▶ [WHAT IS BEING ASKED]:
Only an exact copy of the lines beginning at the one that contains "idle) := drain_plan_stream_controller" and ending at the last line of the records below counts as the answer.

▶ [PROVIDED RECORDS]:
━━━━━━━━

(** ** A tick *)

Module CommitTick.
Section Tick.
Context `{Markdown}.
Inductive CommitTickScope : Type := AnyMode | CatchUpOnly.
Record CommitTickOutput : Type := { cells : list HistoryCell; has_controller : bool; all_idle : bool }.
Definition default_output : CommitTickOutput := {| cells := []; has_controller := false; all_idle := true |}.
Definition max_duration (lhs rhs : option N) : option N :=
  match lhs, rhs with
  | Some l, Some r => Some (l `max` r)%N
  | Some l, None => Some l
  | None, Some r => Some r
  | None, None => None
  end.
Definition stream_queue_snapshot (s : option Message.StreamController) (p : option Plan.PlanStreamController) (now : N) : QueueSnapshot :=
  let '(n, age) := match s with
    | Some c => (Message.queued_lines c, max_duration None (Message.oldest_queued_age now c)) | None => (0, None) end in
  match p with
  | Some c => {| queued_lines := n + Plan.queued_lines c; oldest_age := max_duration age (Plan.oldest_queued_age now c) |}
  | None => {| queued_lines := n; oldest_age := age |}
  end.
Definition drain_stream_controller (c : Message.StreamController) (plan : DrainPlan) : Message.StreamController * option HistoryCell * bool :=
  match plan with Single => Message.on_commit_tick c | Batch max_lines => Message.on_commit_tick_batch max_lines c end.
Definition drain_plan_stream_controller (c : Plan.PlanStreamController) (plan : DrainPlan)
    : Plan.PlanStreamController * option HistoryCell * bool :=
  match plan with Single => Plan.on_commit_tick c | Batch max_lines => Plan.on_commit_tick_batch max_lines c end.
Definition add_drained (cell : option HistoryCell) (is_idle : bool) (o : CommitTickOutput) : CommitTickOutput := {|
  cells := cells o ++ option_list cell; has_controller := true; all_idle := all_idle o && is_idle |}.
Definition apply_commit_tick_plan (plan : DrainPlan) (s : option Message.StreamController) (p : option Plan.PlanStreamController)
    : option Message.StreamController * option Plan.PlanStreamController * CommitTickOutput :=
  let output := default_output in
  let '(s, output) := match s with
    | Some c => let '(c, cell, idle) := drain_stream_controller c plan in (Some c, add_drained cell idle output) | None => (None, output) end in
  let '(p, output) := match p with
    | Some c => let '(c, cell, idle) := drain_plan_stream_controller c plan in (Some c, add_drained cell idle output) | None => (None, output) end in
  (s, p, output).
Definition run_commit_tick (policy : AdaptiveChunkingPolicy) (s : option Message.StreamController) (p : option Plan.PlanStreamController)
    (scope : CommitTickScope) (now : N)
    : AdaptiveChunkingPolicy * option Message.StreamController * option Plan.PlanStreamController * CommitTickOutput :=
  let '(policy, decision) := decide (stream_queue_snapshot s p now) now policy in
  match scope, decided_mode decision with
  | CatchUpOnly, Smooth => (policy, s, p, default_output)
  | _, _ => let '(s, p, output) := apply_commit_tick_plan (drain_plan decision) s p in (policy, s, p, output)
  end.
End Tick.
End CommitTick.
Import CommitTick.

━━━━━━━━

▶ [TASK ANSWER]:
    | Some c => let '(c, cell, idle) := drain_plan_stream_controller c plan in (Some c, add_drained cell idle output) | None => (None, output) end in
  (s, p, output).
Definition run_commit_tick (policy : AdaptiveChunkingPolicy) (s : option Message.StreamController) (p : option Plan.PlanStreamController)
    (scope : CommitTickScope) (now : N)
    : AdaptiveChunkingPolicy * option Message.StreamController * option Plan.PlanStreamController * CommitTickOutput :=
  let '(policy, decision) := decide (stream_queue_snapshot s p now) now policy in
  match scope, decided_mode decision with
  | CatchUpOnly, Smooth => (policy, s, p, default_output)
  | _, _ => let '(s, p, output) := apply_commit_tick_plan (drain_plan decision) s p in (policy, s, p, output)
  end.
End Tick.
End CommitTick.
Import CommitTick.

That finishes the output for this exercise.